Sometimes, God seems absent. Sometimes his promises seem to be fading away unfulfilled. The end of 2 Kings reminds us that God remains faithful to us, but his faithfulness may show up in ways that may not be what we expect – or even want. His goodness may be hard to see at times. But his faithfulness endures, even if it does so in a strange way.

This week, remember the strange ways of God’s faithfulness to you.

In the Economy

“Risk-on” was the undisputed sentiment for the week as global stocks gained, with some pockets of global markets up double digits. These moonshot results came from a weaker-than-expected Consumer Price Index (CPI) print on Thursday, causing risk-taking jubilation – an overreaction in our and many other market observers’ opinions. Expectations for the December fed funds rate hike immediately walked back to 50 basis points from the 75 basis points anticipated earlier in the week. The core CPI (less food and energy) reading came in with a year-over-year reading of 6.3% (down from the 40-year high of 6.6% in September) and a monthly core reading of 0.3%. Headline data was 7.7% and 0.4%, respectively. The most significant causes for the reduction in the measure stemmed from health insurance driving medical services lower and used car prices dropping precipitously. Inflation still has a long way to get close to the Federal Reserve's 2% target. Companies will undoubtedly see margin pressure and need to cut costs (take note of the increasing volume of reports about company layoffs). While inflation likely has peaked, a lot of inflation-related dynamics still need to be resolved. For instance, shelter costs – which account for about one-third of CPI – actually rose 0.8%, the largest monthly gain since 1990. In other news, the Labor Department reported that jobless claims rose to 225,000 last week, an increase of 7,000 from the previous week. As reported on Friday, the preliminary gauge of November consumer sentiment fell unexpectedly to its lowest level since July, attributed mainly to elevated prices for goods and increasingly higher interest rates.

The market reaction to the mid-term elections on Tuesday was relatively muted as the anticipated Republican “red wave” turned into a “red trickle.” As of this writing, several news organizations have called the Senate for the Democrats. The final tally for the House remains in question, but Republicans are highly favored to gain a slim majority. We will likely get a divided government, which is generally favorable for financial market performance.
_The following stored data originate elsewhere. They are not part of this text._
(** ** Matches away from a key boundary *)

Lemma search_info_app (name pre s v : string) :
  search_info name s = Some v -> exists v', search_info name (pre ++ s) = Some v'.
Proof.
  intros H. induction pre as [|c pre IH].
  - now exists v.
  - change (String c pre ++ s) with (String c (pre ++ s)). cbn [search_info].
    destruct (match_info_here name (String c (pre ++ s))) as [w|]; eauto.
Qed.

Lemma match_info_here_value (name : string) (c : ascii) (rest : string) :
  c <> semi ->
  exists v, match_info_here name (name ++ "=" ++ String c rest) = Some v.
Proof.
  intros Hc. unfold match_info_here.
  replace (name ++ "=" ++ String c rest) with ((name ++ "=") ++ String c rest)
    by now rewrite append_assoc.
  rewrite strip_prefix_app. cbn [span]. unfold not_semicolon at 1.
  destruct (Ascii.eqb_spec c ";") as [->|_]; [now elim Hc|]. cbn [negb].
  destruct (span not_semicolon rest) as [a b]. cbn [fst]. eauto.
Qed.
(** * ido-static-recomp: the analysis passes of [rrecomp.cpp]

    A shallow embedding of the instruction vector, the symbol resolver
    ([r_pass1] with [r_link_with_lui] and [r_link_with_jalr]), the CFG
    builder ([r_add_edge], [r_pass3]), the two liveness passes ([r_pass4],
    [r_pass5]), the signature inferrer ([r_pass6]) and the liveness
    annotation of the lowerer ([r_dump_instr]), with the properties the
    specification states about them. *)

From stdpp Require Import base numbers option list strings gmap.
From Stdlib Require Import ZArith Lia Ascii.

Local Open Scope Z_scope.

(** ** Machine integers

    [uint32_t] values are integers in [0, 2^32); an arithmetic result is
    brought back into range with [u32] wherever the C code computes in
    32 bits. [uint64_t] register masks are integers in [0, 2^64). *)

Definition u32 (x : Z) : Z := x `mod` 2 ^ 32.

(** ** Outcomes of a pass

    A pass either runs to its end, or the process ends early: [exit] after a
    diagnostic on stderr, a failed [assert] / [abort()], or an access outside
    a [std::vector] (undefined behaviour, about which nothing is claimed). *)

Inductive Outcome (A : Type) : Type :=
| Ok (a : A)
| Exit (status : Z) (diagnostic : string)
| Abort (what : string)
| Undefined.

Arguments Ok {A} a.
Arguments Exit {A} status diagnostic.
Arguments Abort {A} what.
Arguments Undefined {A}.

#[global] Instance Outcome_ret : MRet Outcome := λ A a, Ok a.
#[global] Instance Outcome_bind : MBind Outcome := λ A B f m,
  match m with
  | Ok a => f a
  | Exit s d => Exit s d
  | Abort w => Abort w
  | Undefined => Undefined
  end.

Definition EXIT_FAILURE : Z := 1.

(** [v[k]] on a [std::vector]: defined only inside the vector. *)
Definition vec_get {A} (v : list A) (k : Z) : Outcome A :=
  if decide (0 ≤ k) then
    match v !! Z.to_nat k with
    | Some a => Ok a
    | None => Undefined
    end
  else Undefined.

(** [v.size()] *)
Definition vec_size {A} (v : list A) : Z := Z.of_nat (length v).

(** [v[k] = f (v[k])]. *)
Definition vec_upd {A} (v : list A) (k : Z) (f : A → A) : Outcome (list A) :=
  a ← vec_get v k; Ok (<[Z.to_nat k := f a]> v).

(** ** Registers ([RabbitizerRegister_GprO32]) *)

Definition RABBITIZER_REG_GPR_O32_zero : Z := 0.
Definition RABBITIZER_REG_GPR_O32_at : Z := 1.
Definition RABBITIZER_REG_GPR_O32_v0 : Z := 2.
Definition RABBITIZER_REG_GPR_O32_v1 : Z := 3.
Definition RABBITIZER_REG_GPR_O32_a0 : Z := 4.
Definition RABBITIZER_REG_GPR_O32_a1 : Z := 5.
Definition RABBITIZER_REG_GPR_O32_a2 : Z := 6.
Definition RABBITIZER_REG_GPR_O32_a3 : Z := 7.
Definition RABBITIZER_REG_GPR_O32_t0 : Z := 8.
Definition RABBITIZER_REG_GPR_O32_t1 : Z := 9.
Definition RABBITIZER_REG_GPR_O32_t2 : Z := 10.
Definition RABBITIZER_REG_GPR_O32_t3 : Z := 11.
Definition RABBITIZER_REG_GPR_O32_t4 : Z := 12.
Definition RABBITIZER_REG_GPR_O32_t5 : Z := 13.
Definition RABBITIZER_REG_GPR_O32_t6 : Z := 14.
Definition RABBITIZER_REG_GPR_O32_t7 : Z := 15.
Definition RABBITIZER_REG_GPR_O32_t8 : Z := 24.
Definition RABBITIZER_REG_GPR_O32_t9 : Z := 25.
Definition RABBITIZER_REG_GPR_O32_gp : Z := 28.
Definition RABBITIZER_REG_GPR_O32_sp : Z := 29.
Definition RABBITIZER_REG_GPR_O32_ra : Z := 31.
Definition RABBITIZER_REG_GPR_O32_hi : Z := RABBITIZER_REG_GPR_O32_ra + 1.
Definition RABBITIZER_REG_GPR_O32_lo : Z := RABBITIZER_REG_GPR_O32_ra + 2.

(** ** Instructions

    The decoder library (rabbitizer) is an external collaborator. An
    instruction carries its word, its address, its opcode id, and the id of
    the descriptor-table entry its [descriptor] pointer refers to: the
    resolver rewrites the two separately. *)

Inductive RabbitizerInstrId : Set :=
| RABBITIZER_INSTR_ID_cpu_add | RABBITIZER_INSTR_ID_cpu_add_d
| RABBITIZER_INSTR_ID_cpu_add_s | RABBITIZER_INSTR_ID_cpu_addi
| RABBITIZER_INSTR_ID_cpu_addiu | RABBITIZER_INSTR_ID_cpu_addu
| RABBITIZER_INSTR_ID_cpu_and | RABBITIZER_INSTR_ID_cpu_andi
| RABBITIZER_INSTR_ID_cpu_b | RABBITIZER_INSTR_ID_cpu_bc1f
| RABBITIZER_INSTR_ID_cpu_bc1fl | RABBITIZER_INSTR_ID_cpu_bc1t
| RABBITIZER_INSTR_ID_cpu_bc1tl | RABBITIZER_INSTR_ID_cpu_beq
| RABBITIZER_INSTR_ID_cpu_beql | RABBITIZER_INSTR_ID_cpu_beqz
| RABBITIZER_INSTR_ID_cpu_bgez | RABBITIZER_INSTR_ID_cpu_bgezal
| RABBITIZER_INSTR_ID_cpu_bgezl | RABBITIZER_INSTR_ID_cpu_bgtz
| RABBITIZER_INSTR_ID_cpu_bgtzl | RABBITIZER_INSTR_ID_cpu_blez
| RABBITIZER_INSTR_ID_cpu_blezl | RABBITIZER_INSTR_ID_cpu_bltz
| RABBITIZER_INSTR_ID_cpu_bltzl | RABBITIZER_INSTR_ID_cpu_bne
| RABBITIZER_INSTR_ID_cpu_bnel | RABBITIZER_INSTR_ID_cpu_bnez
| RABBITIZER_INSTR_ID_cpu_cfc1 | RABBITIZER_INSTR_ID_cpu_ctc1
| RABBITIZER_INSTR_ID_cpu_div | RABBITIZER_INSTR_ID_cpu_div_d
| RABBITIZER_INSTR_ID_cpu_div_s | RABBITIZER_INSTR_ID_cpu_divu
| RABBITIZER_INSTR_ID_cpu_j | RABBITIZER_INSTR_ID_cpu_jal
| RABBITIZER_INSTR_ID_cpu_jalr | RABBITIZER_INSTR_ID_cpu_jr
| RABBITIZER_INSTR_ID_cpu_lb | RABBITIZER_INSTR_ID_cpu_lbu
| RABBITIZER_INSTR_ID_cpu_ld | RABBITIZER_INSTR_ID_cpu_ldc1
| RABBITIZER_INSTR_ID_cpu_ldl | RABBITIZER_INSTR_ID_cpu_ldr
| RABBITIZER_INSTR_ID_cpu_lh | RABBITIZER_INSTR_ID_cpu_lhu
| RABBITIZER_INSTR_ID_cpu_lui | RABBITIZER_INSTR_ID_cpu_lw
| RABBITIZER_INSTR_ID_cpu_lwc1 | RABBITIZER_INSTR_ID_cpu_lwc2
| RABBITIZER_INSTR_ID_cpu_lwl | RABBITIZER_INSTR_ID_cpu_lwu
| RABBITIZER_INSTR_ID_cpu_mfc1 | RABBITIZER_INSTR_ID_cpu_mfhi
| RABBITIZER_INSTR_ID_cpu_mflo | RABBITIZER_INSTR_ID_cpu_move
| RABBITIZER_INSTR_ID_cpu_mtc1 | RABBITIZER_INSTR_ID_cpu_mult
| RABBITIZER_INSTR_ID_cpu_multu | RABBITIZER_INSTR_ID_cpu_neg_d
| RABBITIZER_INSTR_ID_cpu_neg_s | RABBITIZER_INSTR_ID_cpu_negu
| RABBITIZER_INSTR_ID_cpu_nop | RABBITIZER_INSTR_ID_cpu_nor
| RABBITIZER_INSTR_ID_cpu_not | RABBITIZER_INSTR_ID_cpu_or
| RABBITIZER_INSTR_ID_cpu_ori | RABBITIZER_INSTR_ID_cpu_sb
| RABBITIZER_INSTR_ID_cpu_sd | RABBITIZER_INSTR_ID_cpu_sdc1
| RABBITIZER_INSTR_ID_cpu_sh | RABBITIZER_INSTR_ID_cpu_sll
| RABBITIZER_INSTR_ID_cpu_sllv | RABBITIZER_INSTR_ID_cpu_slt
| RABBITIZER_INSTR_ID_cpu_slti | RABBITIZER_INSTR_ID_cpu_sltiu
| RABBITIZER_INSTR_ID_cpu_sltu | RABBITIZER_INSTR_ID_cpu_sra
| RABBITIZER_INSTR_ID_cpu_srav | RABBITIZER_INSTR_ID_cpu_srl
| RABBITIZER_INSTR_ID_cpu_srlv | RABBITIZER_INSTR_ID_cpu_sub
| RABBITIZER_INSTR_ID_cpu_subu | RABBITIZER_INSTR_ID_cpu_sw
| RABBITIZER_INSTR_ID_cpu_swc1 | RABBITIZER_INSTR_ID_cpu_swc2
| RABBITIZER_INSTR_ID_cpu_swl | RABBITIZER_INSTR_ID_cpu_teq
| RABBITIZER_INSTR_ID_cpu_tge | RABBITIZER_INSTR_ID_cpu_tgeu
| RABBITIZER_INSTR_ID_cpu_tlt | RABBITIZER_INSTR_ID_cpu_tne
| RABBITIZER_INSTR_ID_cpu_xor | RABBITIZER_INSTR_ID_cpu_xori
| RABBITIZER_INSTR_ID_cpu_other (id : Z).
European shares continued their streak of positive performance for the fourth consecutive week as they drifted higher with the upward move in U.S. stocks. Eurozone indices were up around 5% on average. At the same time, the UK experienced a slight decline as its economic situation continued to deteriorate materially (as evidenced by the country’s negative GDP print). The Bank of England forecasted the third quarter to start an anticipated two-year recession. More broadly, the European Commission predicted that the eurozone economy would contract in the fourth quarter, seeing continued weakness through at least the first quarter of 2023, and raised inflation predictions for 2024 north of 2.5%.

Japan’s stock market showed gains of around 4% while gaining momentum from the Bank of Japan's statement of intention to maintain an ultra-loose monetary policy approach. Finally, China shares were up thanks to a Friday announcement from the government that marginally walked back its strict zero-COVID policy by reducing mandatory quarantine times for inbound travelers and implementing slightly less restrictive testing requirements.

Across the Markets
  • U.S. equities were higher this week, with the S&P 500® up 5.9%, more than erasing the prior week’s declines.
  • The U.S. 10-year yield dropped sharply by 28 basis points on Thursday and ended the week at 3.81%, its first time under 4% in about six weeks.
  • Oil gyrated throughout the week and ended at just under $89/bbl, a 4% week-over-week decline.
  • The U.S. dollar finally experienced some cooling off as the Index precipitously dropped to a three-month low.
  • The Atlanta Fed’s GDPNow model estimate for U.S. real GDP growth for the fourth quarter of 2022 continued to kick higher with a projected level now at 4.0%, although consensus estimates are tracking at a more muted range of -1.25% to +1.75%.